Public Interest Groups

On the other side of the corporate interest equation, in theory, is the Washington D.C.-based Center for Science in the Public Interest, which along with sister non-profits from Japan and the United Kingdom has official status in the Codex proceedings. CSPI is funded by social engineering projects such as the Rockefeller Family Fund, John Merck Fund, and the Robert Wood Johnson Foundation. A spin-off from Ralph Nader's public interest organization, CSPI claims that Vitamin A, Vitamin D, and Vitamin B6 cause a host of horrible diseases. The non-profit, which is a quote mill for The New York Times reporters, pooh-poohs the common understanding that a variety of foods and supplements are healthy, such as soy, Vitamin C, antioxidants, and dietary fiber. To back-up its ultra-precaution, CSPI refers to media-ballyhooed studies of antioxidants and Vitamins A & E which purport to show that these substances are bad for health. (Experts at Harvard Medical School and Tufts University say that these studies are deeply flawed, largely because they were focused upon particular at-risk sub groups, and did not take the needs of general populations into account.)

CSPI's stance supporting restrictive standards for vitamin and minerals undercuts the usefulness of an otherwise fine environmentalist tool, the Precautionary Principle, by taking the position that since a vitamin could cause harm to relatively small groups of people if improperly used, it is permissible to ban it universally, regardless of its obvious and well-documented benefits for millions of people.

Further complicating the mix of opinion massaging the medium is the Hoover Institution, which has taken the position that Codex regulations hurt "free trade," (a loosely defined, if politically useful concept that is most often employed to justify the expansionist agendas of monopoly corporations).

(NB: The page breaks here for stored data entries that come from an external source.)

Definition decode_flight (v : json) : result jsonBookedFlight :=
  match v with
  | JObject fields =>
      bind (string_field fields "name") (fun name =>
      bind (string_field fields "flight") (fun flight =>
      bind (float_field fields "price") (fun price =>
      bind (string_field fields "date") (fun date =>
      bind (string_field fields "sourceairport") (fun src =>
      bind (string_field fields "destinationairport") (fun dst =>
      bind (string_field fields "bookedon") (fun bookedon =>
      Ok {| booked_Name := name; booked_Flight := flight; booked_Price := price;
            booked_Date := date; booked_SourceAirport := src;
            booked_DestinationAirport := dst; booked_BookedOn := bookedon |})))))))
  | _ => Err (type_error "jsonBookedFlight")
  end.

Fixpoint decode_flights (vs : list json) : result (list jsonBookedFlight) :=
  match vs with
  | [] => Ok []
  | v :: vs' =>
      bind (decode_flight v) (fun f =>
      bind (decode_flights vs') (fun fs => Ok (f :: fs)))
  end.

Definition Decode_UserBookFlightReq (body : string) : result jsonUserBookFlightReq :=
  bind (parse body) (fun v =>
    match v with
    | JObject fields =>
        match List.find (fun kv => String.eqb (fst kv) "flights") fields with
        | None => Ok {| book_Flights := [] |}
        | Some (_, JArray vs) =>
            bind (decode_flights vs) (fun fs => Ok {| book_Flights := fs |})
        | Some _ => Err (type_error "flights")
        end
    | _ => Err (type_error "jsonUserBookFlightReq")
    end).

#[export] Instance decoder : Json.Decoder :=
  {| Json.Decode_UserLoginReq := Decode_UserLoginReq;
     Json.Decode_UserSignupReq := Decode_UserSignupReq;
     Json.Decode_UserBookFlightReq := Decode_UserBookFlightReq |}.

(** *** the file server and the repositories of the tests *)

(** No public file: every path is answered 404. *)
Definition FileServer (w : Http.ResponseWriter) (req : Http.Request)
    : Http.ResponseWriter :=
  Http.Write (Http.WriteHeader w 404) (Json.fileBytes "404 page not found").

(** [mockRepo]: a repository without state that answers each call as the
    function in the matching field says. *)
Record mockRepo := {
  GetAirportsFn : string -> result jsonAirportSearchResp;
  GetFlightPathsFn : string -> string -> Z -> result jsonFlightSearchResp;
  GetHotelsFn : string -> string -> result jsonHotelSearchResp;
  CreateUserFn : string -> string -> option error;
  GetUserPasswordFn : string -> result string;
  GetUserFlightsFn : string -> result jsonUserFlightsResp;
  UpdateUserFlightsFn : string -> list jsonBookedFlight -> result jsonUserBookFlightResp
}.

Definition mockRepo_answer (c : Repo.call) (mr : mockRepo) : Repo.returns c * mockRepo :=
  match c with
  | Repo.GetAirports searchKey => (GetAirportsFn mr searchKey, mr)
  | Repo.GetFlightPaths from to dayOfWeek => (GetFlightPathsFn mr from to dayOfWeek, mr)
  | Repo.GetHotels description location => (GetHotelsFn mr description location, mr)
  | Repo.CreateUser username password => (CreateUserFn mr username password, mr)
  | Repo.GetUserPassword username => (GetUserPasswordFn mr username, mr)
  | Repo.GetUserFlights username => (GetUserFlightsFn mr username, mr)
  | Repo.UpdateUserFlights username bookedFlights =>
      (UpdateUserFlightsFn mr username bookedFlights, mr)
  end.
Lemma derive_Raise df sfx g cols e :
  derive df sfx g cols = Raise e ->
  exists c, e = KeyError c /\ In c cols /\ ~ In c (names df).
Proof.
  induction cols as [|c cols IH]; [discriminate|]. cbn [derive].
  unfold getitem at 1. destruct (lookup c (columns df)) as [v|] eqn:L; simpl.
  - destruct (derive df sfx g cols) as [l|e'] eqn:D; simpl; [discriminate|].
    intros H. inversion H; subst. destruct (IH eq_refl) as (c' & -> & Hin & Hn).
    exists c'. auto.
  - intros H. inversion H; subst. exists c. split; [reflexivity|].
    split; [now left|]. now apply lookup_None_iff.
Qed.

End Expansions.

(** X5.  The motion loader accepts exactly the files that hold at least two
    lines of numbers, each of six numbers (blank lines apart), and returns
    those lines unchanged as an N x 6 array. *)
Theorem X5_loader_accepts_exactly_Nx6 :
  forall lines mp,
    load_mcflirt_par lines = Ok mp
    <-> (2 <= List.length (data_rows lines)
         /\ Forall (fun r => List.length r = 6) (data_rows lines)
         /\ mp = Arr2 (List.length (data_rows lines)) 6 (data_rows lines)).
Proof.
  intros lines mp. split.
  - intros H. apply load_mcflirt_par_Ok in H. tauto.
  - intros (Hn & Hall & ->). now apply load_mcflirt_par_Nx6.
Qed.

And the Center for Consumer Freedom, a restaurant trade association set up to counter "food police lies" about the dangers of tobacco, olestra, trans fats, and obesity, frames Codex as the "global food cop." Neither of these two organizations participate in Codex.

Institute of Medicine

And then there is the Institute of Medicine (IOM), a quasi governmental body based in Washington D.C. that performs scientific studies on spec from government and private companies. It is under U.S. government contract to develop standards for vitamins and minerals that reflect the standards being considered by Codex. From the point of view of the scientific establishment, IOM is no lightweight; it is very influential at the FDA, and inside the Codex/WTO complex.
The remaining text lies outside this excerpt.